Irvin Seah, DBS Economist, says Singapore should improve its productivity before raising wages. “A direct hike in wages can impact the employability of workers. If there is a substantial increase in wages, businesses could turn to hiring foreign workers.” He adds that with a high inflation rate and increasing business costs, companies could relocate their work to places where wages are lower.
Dr Moh Chong Tau, Deputy President, The Singapore Manufacturers’ Federation (SMa), and President and CEO of Makino Asia, says that businesses will be adversely affected as business costs have been escalating in the past six months due to inflation. “Increasing the low income workers’ wages by 50% over the next three years may not be sustainable unless productivity improvements are made in tandem.”
Employers say that besides cash, they are offering extra benefits to help their employees, especially those in the low-income bracket. In manufacturing company, Makino Asia, food is provided at affordable prices in the company canteen as well as free hot drinks. Also, every employee receives a monthly subsidy for food, says Dr Moh.
“In addition, we provide health care programmes and favourable medical insurance scheme which fully cover low wage workers’ serious illness up to the initial $25,000 excluding hospitalisation expenses,” he adds.
Also, Dr Moh says the organisation practices accelerated salary progression for low income workers either quarterly or half yearly to their basic wage, which is raised to a substantial amount within a three-year period.

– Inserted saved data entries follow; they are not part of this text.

Lemma reachesCycle_edge x y :
  dependsOn workflow x y -> reachesCycle workflow y ->
  reachesCycle workflow x.
Proof. intros Hxy. apply reachesCycle_path. now apply path_edge. Qed.

(** An id that reaches a cycle has a dependency that reaches one. *)
Lemma reachesCycle_inv x :
  reachesCycle workflow x ->
  exists y, dependsOn workflow x y /\ reachesCycle workflow y.
Proof.
  intros [Hx | (z & Hxz & Hz)].
  - unfold onCycle in Hx.
    inversion Hx as [? ? Hedge | ? y ? Hedge Hrest]; subst.
    + exists x. split; [assumption | now left].
    + exists y. split; [assumption |]. right. now exists x.
  - inversion Hxz as [? ? Hedge | ? y ? Hedge Hrest]; subst.
    + exists z. split; [assumption | now left].
    + exists y. split; [assumption |]. right. now exists z.
Qed.

Lemma onCycle_is_node x :
  onCycle workflow x ->
  exists node, In node (nodes workflow) /\ node_id node = x.
Proof.
  intros Hx. assert (exists y, dependsOn workflow x y) as (y & node & Hf & _).
  { inversion Hx; eauto. }
  exists node. now apply findNode_In.
Qed.

(** *** The depth-first search *)

Lemma hasCycle_deps_spec rec :
  (forall dep st b st',
      rec dep st = Some (b, st') ->
      dfsInv workflow st -> stackLeadsTo workflow dep st ->
      hasCyclePost workflow dep st b st') ->
  forall deps st b st',
    hasCycle_deps rec deps st = Some (b, st') ->
    dfsInv workflow st ->
    (forall dep, In dep deps -> stackLeadsTo workflow dep st) ->
    dfsInv workflow st' /\
    (b = true ->
       (exists dep, In dep deps /\ reachesCycle workflow dep) /\
       forall z, z ∈ recursionStack st' -> reachesCycle workflow z) /\
    (b = false ->
       (forall dep, In dep deps -> ~ reachesCycle workflow dep) /\
       recursionStack st' = recursionStack st).
Proof.
  intros Hrec. induction deps as [|dep rest IH]; simpl;
    intros st b st' Hrun Hinv Hpre.
  - inversion Hrun; subst. repeat split; try discriminate; tauto.
  - destruct (rec dep st) as [[[|] st1]|] eqn:Hdep; try discriminate.
    + inversion Hrun; subst.
      destruct (Hrec _ _ _ _ Hdep Hinv (Hpre dep (or_introl eq_refl)))
        as (Hinv' & Htrue & _).
      destruct (Htrue eq_refl) as [Hbad Hstack].
      repeat split; try discriminate; try assumption.
      exists dep. split; [now left | assumption].
    + destruct (Hrec _ _ _ _ Hdep Hinv (Hpre dep (or_introl eq_refl)))
        as (Hinv1 & _ & Hfalse).
      destruct (Hfalse eq_refl) as [Hgood Hsame].
      assert (Hpre1 : forall d, In d rest -> stackLeadsTo workflow d st1).
      { intros d Hd z Hz. rewrite Hsame in Hz.
        apply (Hpre d (or_intror Hd) z Hz). }
      destruct (IH _ _ _ Hrun Hinv1 Hpre1) as (Hinv' & Htrue & Hfalse').
      split; [assumption |]. split.
      * intros ->. destruct (Htrue eq_refl) as [(d & Hd & Hbad) Hstack].
        split; [exists d; split; [now right | assumption] | assumption].
      * intros ->. destruct (Hfalse' eq_refl) as [Hall Hsame'].
        split; [| congruence].
        intros d [<- | Hd]; [assumption | now apply Hall].
Qed.
(** C3 (retry/backoff).  Let [payload.retries] be [n >= 1] (or absent, then
    [n = 1]).  When every attempt throws, [executeStep] makes exactly the
    attempts [1..n] one after the other; each attempt is reported before
    the backoff and the next attempt; the backoff after attempt [a] is
    [300 * a] ms, so the delays are non-decreasing; and the result is a
    failure carrying the message of attempt [n].  When attempts [1..k-1]
    throw and attempt [k <= n] resolves, the result is a success and the
    trace ends with that attempt and its report: no attempt follows. *)
Theorem executeStep_retry_spec (r : option Z) (n : nat) :
  (r = Some (Z.of_nat n) /\ (1 <= n)%nat) \/ (r = None /\ n = 1%nat) ->
  (forall msg : Z -> string,
     executeStep_retry r (fun a => inl (msg a)) =
       (flat_map (fail_block (Z.of_nat n) msg) (zseq 1 n),
        mkResult false None (Some (msg (Z.of_nat n)))) /\
     attempts_of (fst (executeStep_retry r (fun a => inl (msg a)))) = zseq 1 n /\
     sleeps_of (fst (executeStep_retry r (fun a => inl (msg a)))) =
       map (fun a => 300 * a) (zseq 1 (n - 1)%nat) /\
     Sorted Z.le (sleeps_of (fst (executeStep_retry r (fun a => inl (msg a)))))) /\
  (forall (k : nat) (act : Z -> string + D) (res : D),
     (1 <= k <= n)%nat ->
     (forall j, 1 <= j < Z.of_nat k -> exists m, act j = inl m) ->
     act (Z.of_nat k) = inr res ->
     snd (executeStep_retry r act) = mkResult true (Some res) None /\
     exists pre,
       fst (executeStep_retry r act) =
         pre ++ [EvAttempt (Z.of_nat k); EvReport (Z.of_nat k) true (Some res) None] /\
       attempts_of pre = zseq 1 (k - 1)%nat).
Proof.
  intros Hr. destruct (retries_of_cond r n Hr) as [Hret Hn].
  unfold executeStep_retry. rewrite Hret, Nat2Z.id. split.
  - intros msg.
    assert (Heq : retry_loop n 1 (Z.of_nat n) (fun a => inl (msg a)) =
              (flat_map (fail_block (Z.of_nat n) msg) (zseq 1 n),
               mkResult false None (Some (msg (Z.of_nat n))))).
    { apply retry_loop_all_fail; lia. }
    rewrite Heq. simpl fst. split; [done|]. split; [apply attempts_of_fail|].
    rewrite sleeps_of_fail by lia. split; [done|]. apply backoff_sorted.
  - intros k act res Hk Hfail Hok.
    destruct (retry_loop_success act res (k - 1) n 1 (Z.of_nat n)) as (pre & Heq & Hatt).
    + intros j Hj. apply Hfail. lia.
    + by replace (1 + Z.of_nat (k - 1)) with (Z.of_nat k) by lia.
    + lia.
    + lia.
    + rewrite Heq. replace (1 + Z.of_nat (k - 1)) with (Z.of_nat k) by lia.
      split; [done|]. exists pre. split; [done|]. done.
Qed.
(** * avt_341: the PID controller and the candidate-path record

    A shallow embedding of
      - [src/src/control/pid_controller.cpp]   (namespace [avt_341::control])
      - [src/include/avt_341/planning/local/candidate.h]
                                               (namespace [avt_341::planning])

    Numbers.  A C++ [double] is an IEEE 754 binary64 value, and so is a
    value of Rocq's primitive type [float]: [+], [-], [*], [/] round to
    nearest-even, [<?] and [=?] are the IEEE comparisons (false on NaN,
    [-0 =? +0]).  The model assumes the compiler evaluates each operation
    in binary64 and does not fuse a multiplication with an addition.
    The [float] members of [Candidate] are binary32; the class only
    stores and returns them, and every binary32 value is also a binary64
    value, so they are kept in the same type. *)

From Stdlib Require Import Floats ZArith List Bool.
Import ListNotations.

Set Warnings "-inexact-float".

(* ===================================================================== *)
(** * namespace control *)
(* ===================================================================== *)

Module control.

Local Open Scope float_scope.

(** The data members of [class PidController], in the order in which the
    constructor assigns them. *)
Record PidController : Type := mkPidController {
  kp_ : float;
  ki_ : float;
  kd_ : float;
  setpoint_ : float;
  previous_error_ : float;
  integral_ : float;
  overshoot_limiter_ : bool;
  crossed_setpoint_ : bool
}.

(** [PidController::PidController()] (lines 7-16). *)
Definition PidController_ctor : PidController :=
  {| kp_ := 0.3;
     ki_ := 0.0;
     kd_ := 0.05;
     setpoint_ := 0.0;
     previous_error_ := 0.0;
     integral_ := 0.0;
     overshoot_limiter_ := true;
     crossed_setpoint_ := false |}.

(** ** Member functions as state transformers

    A member function reads and assigns the members of [*this]; it is a
    function from the object before the call to the returned value and
    the object after the call. *)

Definition method (A : Type) : Type := PidController -> A * PidController.

Definition ret {A : Type} (a : A) : method A := fun this => (a, this).

Definition bind {A B : Type} (m : method A) (k : A -> method B) : method B :=
  fun this => let (a, this') := m this in k a this'.

Definition this_ : method PidController := fun this => (this, this).

Definition skip : method unit := ret tt.

Declare Scope method_scope.
Delimit Scope method_scope with method.
Notation "x <- m ;; k" := (bind m (fun x => k))
  (at level 61, m at next level, right associativity) : method_scope.
Notation "m ;; k" := (bind m (fun _ => k))
  (at level 61, right associativity) : method_scope.

(** Assignments to the three members that [GetControlVariable] writes. *)

Definition assign_integral_ (v : float) : method unit := fun this =>
  (tt, {| kp_ := kp_ this; ki_ := ki_ this; kd_ := kd_ this;
          setpoint_ := setpoint_ this;
          previous_error_ := previous_error_ this;
          integral_ := v;
          overshoot_limiter_ := overshoot_limiter_ this;
          crossed_setpoint_ := crossed_setpoint_ this |}).

Definition assign_crossed_setpoint_ (v : bool) : method unit := fun this =>
  (tt, {| kp_ := kp_ this; ki_ := ki_ this; kd_ := kd_ this;
          setpoint_ := setpoint_ this;
          previous_error_ := previous_error_ this;
          integral_ := integral_ this;
          overshoot_limiter_ := overshoot_limiter_ this;
          crossed_setpoint_ := v |}).

Definition assign_previous_error_ (v : float) : method unit := fun this =>
  (tt, {| kp_ := kp_ this; ki_ := ki_ this; kd_ := kd_ this;
          setpoint_ := setpoint_ this;
          previous_error_ := v;
          integral_ := integral_ this;
          overshoot_limiter_ := overshoot_limiter_ this;
          crossed_setpoint_ := crossed_setpoint_ this |}).

(** [double PidController::GetControlVariable(double measured_value,
    double dt)] (lines 19-41), statement by statement.  The body has no
    [throw], no assertion and no early [return]. *)
Definition GetControlVariable (measured_value dt : float) : method float :=
  (this <- this_ ;;
   let error := setpoint_ this - measured_value in
   (if overshoot_limiter_ this then
      if error * previous_error_ this <? 0.0 then
        assign_integral_ 0.0 ;;
        assign_crossed_setpoint_ true
      else skip
    else skip) ;;
   this <- this_ ;;
   let ki := if negb (crossed_setpoint_ this) && overshoot_limiter_ this
             then 0.0 else ki_ this in
   assign_integral_ (integral_ this + error * dt) ;;
   this <- this_ ;;
   let derivative := (error - previous_error_ this) / dt in
   let output := kp_ this * error + ki * integral_ this
                 + kd_ this * derivative in
   assign_previous_error_ error ;;
   ret output)%method.

(** A control loop: the calls [(measured_value, dt)] made one after the
    other on the same object; the outputs come back in call order. *)
Fixpoint run (calls : list (float * float)) : method (list float) :=
  match calls with
  | [] => ret []
  | (measured_value, dt) :: rest =>
      (output <- GetControlVariable measured_value dt ;;
       outputs <- run rest ;;
       ret (output :: outputs))%method
  end.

Employers and experts also say that the burden of helping low income workers should not be on businesses alone. Gary Lai, Managing Director, SEA, Charterhouse Partnership, says that any form of perks or incentives that come directly from businesses will ultimately impact their bottom line. “The government can assist by continuing to provide direct financial incentives to lower income workers in vouchers and subsidies for housing, schooling, transport or food. The government can also provide corporate tax-subsidies to companies which have a huge cost base of low income workers, but ensuring that this cost savings is channelled to this group of low income workers.”